An increase to 'inadequate' Working for Families payments is absolutely critical to support low-income families, an advocate says.
Child Action Poverty Group's economics and welfare spokesperson Susan St John said Working for Families had been subtly cut back over the years.
She said it was inadequate to support the living standards of low-income working families.
"It's the low-income working families that are being really squeezed ... what we've seen since 2010 is a huge reduction in the real value of Working for Families."
"It needs about another $700m per annum just to put it back to its real value."
She said the Budget 2015 increases - $25 a week for families on benefits and $12.50 a week for in-work tax credits - were not as good as they looked on paper, because they were a one-off.
She hoped Budget 2017, due on May 25, would deliver more.
"It's absolutely critical because we've got a very disastrous picture of struggling low income families and as that goes on those families end up using up all of their assets and that becomes a very difficult situation to come back from."
Lower Hutt mother of four Wendy receives Working for Families and uses it mostly to pay for food.

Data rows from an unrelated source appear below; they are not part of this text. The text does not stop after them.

(** [s.isascii()] *)
Fixpoint isascii (s : string) : bool :=
  match s with
  | EmptyString => true
  | String c s' => Nat.ltb (nat_of_ascii c) 128 && isascii s'
  end.

(** [s.startswith(p)] *)
Definition startswith (s p : string) : bool := String.prefix p s.

(** [k in s] on strings: [k] occurs in [s] at some position. *)
Fixpoint contains (k s : string) : bool :=
  String.prefix k s ||
  match s with
  | EmptyString => false
  | String _ s' => contains k s'
  end.

(** [s.rfind(".")] counted from position [i]; [None] is Python's [-1]. *)
Fixpoint rfind_dot (s : string) (i : nat) : option nat :=
  match s with
  | EmptyString => None
  | String c s' =>
      match rfind_dot s' (S i) with
      | Some j => Some j
      | None => if Ascii.eqb c "." then Some i else None
      end
  end.

(** [sep * n] *)
Fixpoint repeat_str (sep : string) (n : nat) : string :=
  match n with
  | O => EmptyString
  | S n' => sep ++ repeat_str sep n'
  end.

(** [len(xs)] *)
Definition len {A} (xs : list A) : Z := Z.of_nat (List.length xs).

(** [enumerate(xs)] *)
Definition enumerate {A} (xs : list A) : list (nat * A) :=
  List.combine (List.seq 0 (List.length xs)) xs.

(** The newline character. *)
Definition nl : string := String (ascii_of_nat 10) EmptyString.

End Py.

(** ** pathlib *)

Definition Path := list string.

Module PurePath.

(** [p.name]: the final component, [''] at the root. *)
Definition name (p : Path) : string := List.last p EmptyString.

(** [p.parent] *)
Definition parent (p : Path) : Path := List.removelast p.
(** * vibemit: response normalizer and generation controller (src/ollama.ts)

    A shallow embedding of [parseResponse], [cleanCandidate],
    [isValidCommitMessage] and [generateCommitMessages] with its
    length-repair pass, followed by the properties of the specification
    that were checked against it.

    JavaScript strings are sequences of UTF-16 code units; [length],
    [slice], [split], [includes] and the regular expressions of the source
    (none carries the [u] flag) all work on code units, so a string is
    modelled as a list of code units. *)

From Stdlib Require Import List NArith ZArith Bool Lia Arith String Ascii.
From Stdlib Require Import Floats DecimalString QArith.
Import ListNotations.

#[local] Set Warnings "-register-all".
#[local] Set Warnings "-automation".
#[local] Set Warnings "-default".

Local Open Scope N_scope.
Local Open Scope list_scope.

(** ** Strings *)

Definition unit16 := N.
Definition str := list unit16.

(** Code units of an ASCII literal. *)
Definition js (s : string) : str :=
  map N_of_ascii (list_ascii_of_string s).

Definition NL : unit16 := 10.
Definition DQUOTE : unit16 := 34.
Definition BULLET : unit16 := 8226. (* U+2022 *)

Fixpoint str_eqb (a b : str) : bool :=
  match a, b with
  | [], [] => true
  | x :: a', y :: b' => (x =? y) && str_eqb a' b'
  | _, _ => false
  end.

She said the cost of living had skyrocketed over the past ten years and the tax credits had helped her family make ends meet.
"It's important to pay all your bills ... and feed the kids. We just manage."
The government distributes $2.5 billion a year though Working for Families tax credits and spends $1.2bn on the accommodation supplement.
That supplement is paid weekly to about 300,000 people to help with the costs of rent, board or owning a home. It has not been raised since it was set in 2007.
Finance Minister Steven Joyce said familes were struggling and one way of helping them would be to increase Working for Families.
"Looking at thresholds, looking at the incomes that families get ... there's a difference between what you'd like to do and what you get to do and I'll be able to talk about what, if anything, we can do on budget day."
An increase in the income tax threshold for low- and middle-income families has also been flagged as a priority in election year, with the government having talked of such a change since the last election.
Labour Party finance spokesperson Grant Robertson said any changes needed to be meaningful, and not just a $7 or $8-a-week tax cut for families.
"For a lot of New Zealanders, they look at that and say seven or eight dollars a week versus are we funding health properly? Are we funding education properly?"
"It's a very difficult thing to do so the government is going to have to come with a pretty sophisticated package if it wants to target to a particular group of income earners."
Mr Joyce said National already had a big spend planned for schools, transport, housing and hospitals, but at the heart would be the families package.
It is likely that package would not take effect until 1 April next year, after the general election in September.
Mr Joyce said increasing the accomodation supplement was one of a number of the options being looked at.
"We look at a whole range of things because they're all different ways of supporting families. To a degree it's not so much, the individual method or the programme you use, it's how you do that."